(** [scoredHotels] after the fallback test. *)
Definition withFallback (candidateHotels : list AggregatedHotel)
    (scoredHotels : list ScoredHotel) : list ScoredHotel :=
  if (length scoredHotels =? 0)%nat then map popularityScore candidateHotels
  else scoredHotels.

(** The comparator [(a, b) => b.finalScore - a.finalScore]. *)
Definition byScoreDescending (a b : ScoredHotel) : number :=
  Num.sub (finalScore b) (finalScore a).

(** [scoredHotels.sort((a, b) => b.finalScore - a.finalScore).slice(0, 5)] *)
Definition topHotels (scoredHotels : list ScoredHotel) : list ScoredHotel :=
  Arr.slice0 5 (Arr.sort byScoreDescending scoredHotels).

(** ** The insights *)

(** The value held for a tag in [tagCounts]: a count, or the string that
    [+ 1] makes of an inherited property value. *)
Inductive TagValue : Type :=
| Count (n : nat)
| Text.

(** [acc[tag] = (acc[tag] || 0) + 1] on an object kept in insertion order.
    Assigning a string to [__proto__] is ignored. *)
Fixpoint bump (tag : string) (acc : list (string * TagValue)) : list (string * TagValue) :=
  match acc with
  | [] =>
      if String.eqb tag "__proto__" then []
      else if existsb (String.eqb tag) Object_prototype_keys then [(tag, Text)]
      else [(tag, Count 1)]
  | (k, v) :: acc' =>
      if String.eqb k tag
      then (k, match v with Count n => Count (S n) | Text => Text end) :: acc'
      else (k, v) :: bump tag acc'
  end.

(** The comparator [([, a], [, b]) => b - a] puts the first entry after
    the second when [b - a > 0]: both values are counts and the second is
    the larger (with a string the difference is NaN). *)
Definition fewerThan (x y : string * TagValue) : bool :=
  match snd x, snd y with
  | Count a, Count b => (a <? b)%nat
  | _, _ => false
  end.

Definition isIndexKey (kv : string * TagValue) : bool :=
  match Str.arrayIndex (fst kv) with
  | Some _ => true
  | None => false
  end.

Definition indexAfter (x y : string * TagValue) : bool :=
  match Str.arrayIndex (fst x), Str.arrayIndex (fst y) with
  | Some i, Some j => (j <? i)%N
  | _, _ => false
  end.

(** [Object.entries]: the array-index names in numeric order, then the other
    names in insertion order. *)
Definition entries (acc : list (string * TagValue)) : list (string * TagValue) :=
  Arr.sortBy indexAfter (List.filter isIndexKey acc)
  ++ List.filter (fun kv => negb (isIndexKey kv)) acc.

Definition generateInsights (l : list AggregatedHotel) (city : string) : Insights :=
  let totalAnalyzed := Num.of_nat (length l) in
  let averageRating :=
    Num.div (fold_left (fun sum h => Num.add sum (Agg.averageScore h)) l (Fin 0))
            totalAnalyzed in
  let allTags := flat_map Agg.tags l in
  let tagCounts := fold_left (fun acc tag => bump tag acc) allTags [] in
  let topFeatures :=
    map fst
      (Arr.slice0 5 (Arr.sortBy fewerThan (entries tagCounts))) in
  let rounded := Num.div (Num.round (Num.mul averageRating (Fin 10))) (Fin 10) in
  {| totalAnalyzed := totalAnalyzed;
     averageRating := rounded;
     topFeatures := topFeatures;
     cityStats := {| stats_name := city; hotelCount := totalAnalyzed; avgRating := rounded |} |}.

(** ** The public methods *)

(** The search query of a request: the persona phrase, the preferences and
    the extra requirement. *)
Definition searchQueryOf (w : World) (persona : string) (preferences : list string)
    (options : option Options) : string :=
  let extra :=
    match options with
    | Some o =>
        match extraRequirements o with
        | Some x => if Str.nonempty x then [x] else []
        | None => []
        end
    | None => []
    end in
  buildSearchQuery w persona (preferences ++ extra).

(** [scoredHotels] as it reaches the sort: the scored fuzzy hits, or the
    candidates scored by popularity when there is no hit. *)
Definition scoredHotelsOf (w : World) (candidateHotels : list AggregatedHotel)
    (persona searchQuery : string) : completion (list ScoredHotel) :=
  let searchResults := Fuse_search w rankFuseOptions candidateHotels searchQuery in
  match mapThrowing (scoreResult persona) searchResults with
  | Normal scoredHotels => Normal (withFallback candidateHotels scoredHotels)
  | Throw => Throw
  end.

(** What [generateRecommendations] computes on an initialized collection. *)
Definition recommend (w : World) (all : list AggregatedHotel)
    (persona city : string) (preferences : list string) (options : option Options)
    : completion RecommendationResult :=
  let candidateHotels := candidatesOf w all city options in
  let searchQuery := searchQueryOf w persona preferences options in
  match scoredHotelsOf w candidateHotels persona searchQuery with
  | Normal scoredHotels =>
      Normal {| hotels := topHotels scoredHotels;
                insights := generateInsights candidateHotels city |}
  | Throw => Throw
  end.

Definition generateRecommendations (w : World) (e : Engine)
    (persona city : string) (preferences : list string) (options : option Options)
    : Engine * completion RecommendationResult :=
  let e' := initialize w e in
  (e', recommend w (aggregatedHotels e') persona city preferences options).

Definition searchHotelsByCity (w : World) (e : Engine) (city : string)
    : Engine * list AggregatedHotel :=
  let e' := initialize w e in
  (e',
   if negb (Str.nonempty city) || String.eqb city "all" then aggregatedHotels e'
   else
     List.filter
       (fun h => String.eqb (Str.toLowerCase (Agg.city h)) (Str.toLowerCase city))
       (aggregatedHotels e')).

Definition getAvailableCities (e : Engine) : Engine * list string :=
  (e, Arr.sortStrings (Arr.distinct ∅ (map Agg.city (aggregatedHotels e)))).
(** ** Binary64 arithmetic *)

(** The rounding of IEEE 754 binary64, to nearest with ties to even, as a
    function of the exact result; zero is unsigned. *)
Module Binary64.

(** [2^e] *)
Definition pow2 (e : Z) : R := powerRZ 2 e.

(** The binary exponent of a real that is not zero: the [k] with
    [2^k <= |x| < 2^(k+1)]. *)
Definition magnitude (x : R) : Z := Int_part (ln (Rabs x) / ln 2).

(** The exponent of the unit in the last place at [x]: 53 significant bits,
    and no unit below 2^-1074, that of the subnormal numbers. *)
Definition exponent (x : R) : Z := Z.max (magnitude x - 52) (-1074).

(** The nearest integer, the even one of two that are equally near. *)
Definition nearestEven (x : R) : Z :=
  let f := Int_part x in
  if Num.Rltb (x - IZR f) (/ 2) then f
  else if Num.Rltb (/ 2) (x - IZR f) then (f + 1)%Z
  else if Z.even f then f else (f + 1)%Z.

(** The nearest multiple of the unit in the last place. *)
Definition nearest (x : R) : R :=
  IZR (nearestEven (x / pow2 (exponent x))) * pow2 (exponent x).

(** The binary64 number a real rounds to: an infinity when the nearest
    multiple reaches 2^1024. *)
Definition round (x : R) : number :=
  if Num.Rltb (Rabs (nearest x)) (pow2 1024) then Fin (nearest x)
  else if Num.Rltb 0 x then PInf else NInf.

(** The real is a binary64 number: a multiple of a power of two from
    2^-1074 on, by an integer of at most 53 bits, below 2^1024. *)
Definition representable (x : R) : Prop :=
  exists m e : Z,
    x = IZR m * pow2 e /\ (Z.abs m <= 2 ^ 53)%Z /\ (-1074 <= e)%Z /\ Rabs x < pow2 1024.

(** The result of an operation, from its exact value. *)
Definition fl (a : number) : number :=
  match a with
  | Fin x => round x
  | _ => a
  end.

—————

REQUIREMENT - In the listing above, locate the line containing "Some _ => true" and the line containing "(** [Object.entries]: the". Transcribe those two lines and everything between them, exactly as written.

YOUR SOLUTION -
  | Some _ => true
  | None => false
  end.

Definition indexAfter (x y : string * TagValue) : bool :=
  match Str.arrayIndex (fst x), Str.arrayIndex (fst y) with
  | Some i, Some j => (j <? i)%N
  | _, _ => false
  end.

(** [Object.entries]: the array-index names in numeric order, then the other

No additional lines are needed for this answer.